Single-cell analysis techniques offer transformative potential for understanding CES1 expression heterogeneity:
Single-cell protein detection methods:
Mass cytometry (CyTOF) with metal-conjugated CES1 antibodies
Imaging mass cytometry for spatial context
Single-cell Western blotting for protein isoform discrimination
Proximity ligation assays to detect CES1 protein interactions
Multi-omics single-cell approaches:
Correlating CES1 protein expression with transcriptomics
Integrating with single-cell metabolomics to link expression to function
Spatial transcriptomics to map CES1 expression zones within tissues
Methodological considerations:
Single-cell approaches will likely reveal previously unrecognized CES1 expression patterns in subpopulations of cells within tissues, potentially identifying specialized metabolic niches or cells particularly vulnerable to CES1 deficiency in disease states.
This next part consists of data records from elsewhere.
(** The three loops of one run of [set_regName], from [t] through the
    intermediate tables [t1] and [t2] to [t']. *)
Record phases (C : ConcreteRegisterImpl) (t t1 t2 t' : table) : Prop := {
  gpr_loop :
    fill_to C Integer (max_gpr C) 0 (as_Register 0) t (gpr_end C, t1);
  gpr_filled : filled C Integer (max_gpr C) 0 (as_Register 0) t t1;
  fpr_loop :
    fill_to C Float (max_fpr C) (gpr_end C) (as_FloatRegister 0) t1
      (fpr_end C, t2);
  fpr_filled :
    filled C Float (max_fpr C) (gpr_end C) (as_FloatRegister 0) t1 t2;
  trap_loop : trap_to C (fpr_end C) t2 t';
  trap_trapped : trapped (number_of_registers C) (fpr_end C) t2 t'
}.

(** The number of loop-condition evaluations that is always enough. *)
Definition enough (C : ConcreteRegisterImpl) : nat :=
  S (Z.to_nat (Z.max (max_gpr C) (Z.max (max_fpr C) (number_of_registers C)))).

End Runs.

Arguments gpr_end : simpl never.
Arguments fpr_end : simpl never.

(** ** A sample architecture

    Registers numbered from zero and displayed as [r0], [r1], ... and
    [f0], [f1], ...; the constants are those of the concrete scenario of
    the specification (32 integer registers, 32 floating-point registers,
    100 virtual registers).  The general results below are evaluated on
    it. *)

Module Sample.

Inductive gpr := GPR (e : Z).
Inductive fpr := FPR (e : Z).

#[export] Instance gpr_impl : AbstractRegisterImpl gpr := {|
  from_encoding := GPR;
  successor := λ '(GPR e), GPR (e + 1);
  name := λ '(GPR e), "r" +:+ pretty e
|}.

#[export] Instance fpr_impl : AbstractRegisterImpl fpr := {|
  from_encoding := FPR;
  successor := λ '(FPR e), FPR (e + 1);
  name := λ '(FPR e), "f" +:+ pretty e
|}.

#[export] Instance gpr_numbered : NextNumbered gpr := {|
  encoding := λ '(GPR e), e;
  encoding_from_encoding := λ e, eq_refl;
  encoding_successor := λ r, match r with GPR e => eq_refl end
|}.

#[export] Instance fpr_numbered : NextNumbered fpr := {|
  encoding := λ '(FPR e), e;
  encoding_from_encoding := λ e, eq_refl;
  encoding_successor := λ r, match r with FPR e => eq_refl end
|}.

Definition scenario : Architecture :=
  {| MaxGPR := 32; MaxFPR := 32; MaxVirtualRegisters := 100 |}.

Definition start : table gpr fpr := VMRegImpl.initial.

End Sample.

(** ** Lemmas on the loops *)

Section Loops.
Context {Register FloatRegister : Type}.
Context `{!AbstractRegisterImpl Register}.
Context `{!AbstractRegisterImpl FloatRegister}.

Local Abbreviation physical := (physical Register FloatRegister).
Local Abbreviation table := (table Register FloatRegister).

Lemma nth_successor_0 {R : Type} `{!AbstractRegisterImpl R} (r : R) :
  nth_successor 0 r = r.
Proof. reflexivity. Qed.

Lemma nth_successor_shift {R : Type} `{!AbstractRegisterImpl R} (k : Z) (r : R) :
  0 ≤ k → nth_successor k (successor r) = nth_successor (k + 1) r.
Proof.
  intros Hk. unfold nth_successor.
  replace (Z.to_nat (k + 1)) with (S (Z.to_nat k)) by lia.
  by rewrite Nat.iter_succ_r.
Qed.

Lemma nth_successor_next {R : Type} `{!AbstractRegisterImpl R} (k : Z) (r : R) :
  0 ≤ k → nth_successor (k + 1) r = successor (nth_successor k r).
Proof.
  intros Hk. unfold nth_successor.
  by replace (Z.to_nat (k + 1)) with (S (Z.to_nat k)) by lia.
Qed.

Lemma encoding_nth_successor {R : Type} `{!AbstractRegisterImpl R}
    `{!NextNumbered R} (k : Z) (r : R) :
  0 ≤ k → encoding (nth_successor k r) = encoding r + k.
Proof.
  intros Hk. unfold nth_successor.
  rewrite <- (Z2Nat.id k) at 2 by done.
  induction (Z.to_nat k) as [|n IH]; simpl; [lia|].
  rewrite encoding_successor, IH. lia.
Qed.

Lemma elem_of_outside (C : ConcreteRegisterImpl) (l : list Z) (j : Z) :
  j ∈ outside C l ↔ ¬ (0 ≤ j < number_of_registers C) ∧ j ∈ l.
Proof. unfold outside. by rewrite list_elem_of_filter. Qed.

Lemma outside_cons (C : ConcreteRegisterImpl) (i : Z) (l : list Z) :
  outside C (i :: l) =
  (if bool_decide (0 ≤ i < number_of_registers C) then [] else [i]) ++
  outside C l.
Proof.
  unfold outside. rewrite filter_cons.
  destruct (decide (¬ (0 ≤ i < number_of_registers C))) as [Hn|Hn].
  - by rewrite bool_decide_eq_false_2.
  - rewrite bool_decide_eq_true_2; [done|]. by apply dec_stable.
Qed.

(** More fuel never changes a result. *)
Lemma fill_mono (C : ConcreteRegisterImpl) {R : Type}
    `{!AbstractRegisterImpl R} (tag : R → physical)
    (limit : Z) (fuel fuel' : nat) (i : Z) (reg : R) (t : table) r :
  VMRegImpl.fill C tag limit fuel i reg t = Some r → (fuel ≤ fuel')%nat →
  VMRegImpl.fill C tag limit fuel' i reg t = Some r.
Proof.
  revert fuel' i reg t.
  induction fuel as [|fuel IH]; intros fuel' i reg t Hrun Hle; [done|].
  destruct fuel' as [|fuel']; [lia|]. simpl in *.
  case_bool_decide; [|done]. apply IH; [done|lia].
Qed.

Lemma trap_mono (C : ConcreteRegisterImpl) (fuel fuel' : nat) (i : Z)
    (t t' : table) :
  VMRegImpl.trap C fuel i t = Some t' → (fuel ≤ fuel')%nat →
  VMRegImpl.trap C fuel' i t = Some t'.
Proof.
  intros Hrun Hle. destruct fuel as [|fuel]; [done|].
  destruct fuel' as [|fuel']; [lia|]. done.
Qed.

Lemma set_regName_mono (C : ConcreteRegisterImpl) (fuel fuel' : nat)
    (t t' : table) :
  VMRegImpl.set_regName C fuel t = Some t' → (fuel ≤ fuel')%nat →
  VMRegImpl.set_regName C fuel' t = Some t'.
Proof.
  unfold VMRegImpl.set_regName. intros Hrun Hle.
  destruct (VMRegImpl.fill C Integer _ fuel _ _ _) as [[i1 t1]|] eqn:H1;
    [|done].
  simpl in Hrun.
  destruct (VMRegImpl.fill C Float _ fuel _ _ _) as [[i2 t2]|] eqn:H2;
    [|done].
  simpl in Hrun.
  rewrite (fill_mono _ _ _ _ _ _ _ _ _ H1 Hle). simpl.
  rewrite (fill_mono _ _ _ _ _ _ _ _ _ H2 Hle). simpl.
  by eapply trap_mono.
Qed.

(** A run that produced a result with some fuel terminates in it. *)
Lemma runs_to_intro (C : ConcreteRegisterImpl) (fuel : nat) (t t' : table) :
  VMRegImpl.set_regName C fuel t = Some t' → runs_to C t t'.
Proof. intros Hrun. exists fuel. intros fuel' Hle. by eapply set_regName_mono. Qed.

Lemma runs_to_unique (C : ConcreteRegisterImpl) (t t1 t2 : table) :
  runs_to C t t1 → runs_to C t t2 → t1 = t2.
Proof.
  intros [n1 H1] [n2 H2].
  specialize (H1 (n1 `max` n2)%nat ltac:(lia)).
  specialize (H2 (n1 `max` n2)%nat ltac:(lia)). congruence.
Qed.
Mathematical modeling approaches are increasingly valuable for predicting CES1-mediated drug interactions:
Physiologically-based pharmacokinetic (PBPK) models:
Machine learning approaches:
Development of QSAR models for predicting novel CES1 substrates
Feature extraction from molecular structures to predict binding affinity
Neural networks incorporating both structural and functional data
Systems pharmacology models:
Integration of CES1 within broader metabolic networks
Simulation of downstream effects of altered CES1 activity
Prediction of therapeutic windows for CES1-metabolized drugs
Model validation approaches:
In vitro validation using recombinant CES1 enzymes
Ex vivo validation in tissue samples with quantified CES1 expression
Clinical validation through pharmacokinetic studies in patients with varied CES1 activity
These modeling approaches will enable more precise dosing recommendations for drugs metabolized by CES1 and better prediction of potential drug interactions, particularly important in polypharmacy situations.